(* ===== verification/ServerSafe.v ===== *)
(** * Connections: memory safety and the close contract

    Every operation of [ServerConn] on a live connection of a well-formed gateway returns
    without a fault; it returns -1 exactly when it closed the connection, and never touches
    another one. *)
From S2P Require Import Prelude Update Err Slice Http Wire Ws Gzip Inflight ServerState.
From S2P Require Import ServerConn ServerInv.
Open Scope Z_scope.

(** One step of a computation on the live connection of the context. *)
Ltac live_fresh L :=
  let g' := fresh "g" in let L' := fresh "L" in
  intros g' L'; clear L; rename L' into L.
Ltac live_ok_solve L :=
  let H1 := fresh in let H2 := fresh in let H3 := fresh in let H4 := fresh in let H5 := fresh in let H6 := fresh in
  destruct (live_ok _ _ _ _ _ L) as [H1 H2 H3 H4 H5 H6];
  first [solve [split; [exact H1|exact H2|exact H3|exact H4|exact H5|first [exact H6|discriminate]]]|idtac];
  unfold update in H1, H2, H3, H4, H5, H6;
  cbn in H1, H2, H3, H4, H5, H6; split; unfold update; cbn; first [assumption | lia | done].
Ltac live_step1 :=
  cbv beta iota zeta;
  lazymatch goal with
  | |- wp (bnd _ _) _ _ => apply wp_bnd
  | |- wp (ret _) _ _ => apply wp_ret
  | |- wp (gets _) _ _ => apply wp_gets
  | |- wp (ensure true) _ _ => apply wp_ensure; [reflexivity|]
  | L : live ?p _ _ _ ?g |- wp (get_conn ?p) _ ?g => eapply (wp_get_conn _ _ _ _ _ _ L)
  | L : live ?p _ _ _ ?g |- wp (put_conn ?p _) _ ?g =>
      eapply (wp_put_conn _ _ _ _ _ _ _ L); [solve [assumption | live_ok_solve L]|solve [assumption | done]|live_fresh L]
  | L : live ?p _ _ _ ?g |- wp (upd_conn ?p _) _ ?g =>
      eapply (wp_upd_conn _ _ _ _ _ _ _ L); [solve [assumption | live_ok_solve L]|solve [assumption | done]|live_fresh L]
  | L : live ?p _ _ _ ?g |- wp (record_sent ?p _) _ ?g =>
      eapply (wp_record_sent _ _ _ _ _ _ _ L); live_fresh L
  | L : live ?p _ _ _ ?g |- wp (conn_close ?p) _ ?g =>
      eapply (wp_conn_close _ _ _ _ _ _ L); intros ? ?
  | L : live _ _ _ _ ?g |- wp _ _ ?g =>
      eapply wp_noise; [solve [auto with noise]|exact L|let a := fresh "a" in intros a; live_fresh L]
  end.
Ltac live_steps := repeat live_step1.

Section safe.
  Context {tls : Type} {TE : TlsEngine tls} {TL : TlsLaws tls}.
  Implicit Types (g : gateway tls) (c : conn tls) (p q : conn_ptr).

(** What a connection's client has been given, and what is queued behind it: for an atomic
    response and for a stream. *)
Definition resp_out c (s : bytes) : bytes := s ++ drop (c_wsent c) (c_wbuf c).
Definition stream_out c (s : bytes) : bytes := s ++ drop (c_swsent c) (c_swbuf c).

Definition given c (s : bytes) : bytes := if c_streaming c then stream_out c s else resp_out c s.

(** Sending keeps the mode of a connection and moves bytes from what is queued to what was
    sent. *)
Definition same_flags c c' : Prop :=
  c_stream_ended c' = c_stream_ended c /\ c_stream_sse c' = c_stream_sse c /\ c_is_ws c' = c_is_ws c /\
  c_rbuf c' = c_rbuf c /\ c_is_admin c' = c_is_admin c.
Definition drained c s c' s' : Prop :=
  c_streaming c' = c_streaming c /\ same_flags c c' /\
  given c' s' = given c s.

(** ** Draining *)

Lemma same_flags_trans c1 c2 c3 : same_flags c1 c2 -> same_flags c2 c3 -> same_flags c1 c3.
Proof. unfold same_flags. intuition congruence. Qed.

Lemma drained_refl c s : drained c s c s.
Proof. done. Qed.

Lemma given_prefix c s : s `prefix_of` given c s.
Proof. unfold given, stream_out, resp_out. destruct (c_streaming c); by apply prefix_app_r. Qed.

- **Problem description**: Copy exactly the stretch of data above from the line with "(record_sent ?p _) _ ?g =>" through the line with "L : live _ _", and omit all other lines.

- **Response area**:
  | L : live ?p _ _ _ ?g |- wp (record_sent ?p _) _ ?g =>
      eapply (wp_record_sent _ _ _ _ _ _ _ L); live_fresh L
  | L : live ?p _ _ _ ?g |- wp (conn_close ?p) _ ?g =>
      eapply (wp_conn_close _ _ _ _ _ _ L); intros ? ?
  | L : live _ _ _ _ ?g |- wp _ _ ?g =>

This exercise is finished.